July 11, 2013 1:00PM to 2:00PM
Presenter 
Robert B. Gramacy, Assistant Professor, Booth School of Business, University of Chicago
Location 
University of Chicago, Searle Lab 240A
Type 
Meeting
Series 
Computational Institute Presentation
Information:
This talk will be broadcast to Argonne, TCS Building 240, Room 5172. You may also join the broadcast from your location by joining the Adobe Connect Meeting.

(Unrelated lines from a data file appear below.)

(* ===== verification/Recovery.v ===== *)
(** * Recovery: what a new leader has done when recovery ends

    [runRecover] on a store nobody else changes.  When it returns without an
    error, every execution still in flight is this node's and its last attempt
    asks for a retry; nothing else has changed, and no callback was made. *)

From S2P Require Import Prelude Go GoTime GoFloat Model RecurrenceCalc Json Storage Command Dispatch.
From S2P Require Import StateMachine RaftNode Spec Lifecycle Invariants Refinement RefinementScan RefinementTx.
From S2P Require Import Attempts Sha256 Prog Worker WorkerSafe Quiet.
Open Scope Z_scope.

Section recovery.
Context `{PF : !Platform, J : !Json} (w : Worker).

(** An execution in flight is [w]'s, and waits for its first attempt or a retry. *)
Definition settled (sp : Spec) (e : Execution) : Prop :=
  e.(Execution.Status) = ExecutionStatusInFlight →
  e.(Execution.OwnerNodeID) = w_nodeID w
  ∧ ∀ a, last (attempts_of sp e.(Execution.TenantID) e.(Execution.ID)) = Some a →
      a.(Attempt.Outcome) = OutcomeRetry.

(** From [q] to [q'] only executions that are now settled have changed, and
    schedules; no callback was made. *)
Record recovers (q q' : quiet Spec) : Prop := {
  rc_inv : inv (q_store q) → inv (q_store q');
  rc_attempts : sp_attempts (q_store q') = sp_attempts (q_store q);
  rc_tenants : sp_tenants (q_store q') = sp_tenants (q_store q);
  rc_calls : q_calls q' = q_calls q;
  rc_queue : q_queue q' = q_queue q;
  rc_later : inv (q_store q) → later (q_store q) (q_store q');
  rc_executions : inv (q_store q) → ∀ p e, sp_executions (q_store q') !! p = Some e →
    sp_executions (q_store q) !! p = Some e ∨ settled (q_store q') e
}.

Lemma settled_attempts sp sp' e :
  sp_attempts sp' = sp_attempts sp → settled sp e → settled sp' e.
Proof. unfold settled, attempts_of. by intros ->. Qed.

#[export] Instance recovers_preorder : PreOrder recovers.
Proof.
  split; [intros q; split; auto; reflexivity|].
  intros q1 q2 q3 [] []. split; try congruence; auto.
  { intros Hi. etrans; auto. }
  intros Hi p e He. destruct (rc_executions1 (rc_inv0 Hi) _ _ He) as [H|H]; [|by right].
  destruct (rc_executions0 Hi _ _ H) as [H'|H']; [by left|]. right. by eapply settled_attempts.
Qed.

(** Propose [c], and take anything but a conflict for an error. *)
Definition proposing (c : command) (werr wrej : error → error) : prog (option error) :=
  result ← act (APropose c);
  on_result result (λ e, Ret (Some (werr e))) (λ r, settle wrej r (Ret None)).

To join the meeting visit http://anl.adobeconnect.com/tcs-ci and enter as a guest.

Abstract:
We provide a new approach to approximate emulation of large computer experiments. By focusing expressly on desirable properties of the predictive equations, we derive a family of local sequential design schemes that dynamically define the support of a Gaussian process predictor based on a local subset of the data. We further derive expressions for fast sequential updating of all needed quantities as the local designs are built-up iteratively.

 

Then we show how independent application of our local design strategy across the elements of a vast predictive grid facilitates a trivially parallel implementation. The end result is a global predictor able to take advantage of modern multicore architectures, while at the same time allowing for a nonstationary modeling feature as a bonus. We demonstrate our method on two examples utilizing designs sized in the thousands, and tens of thousands of data points. Comparisons are made to the method of compactly supported covariances.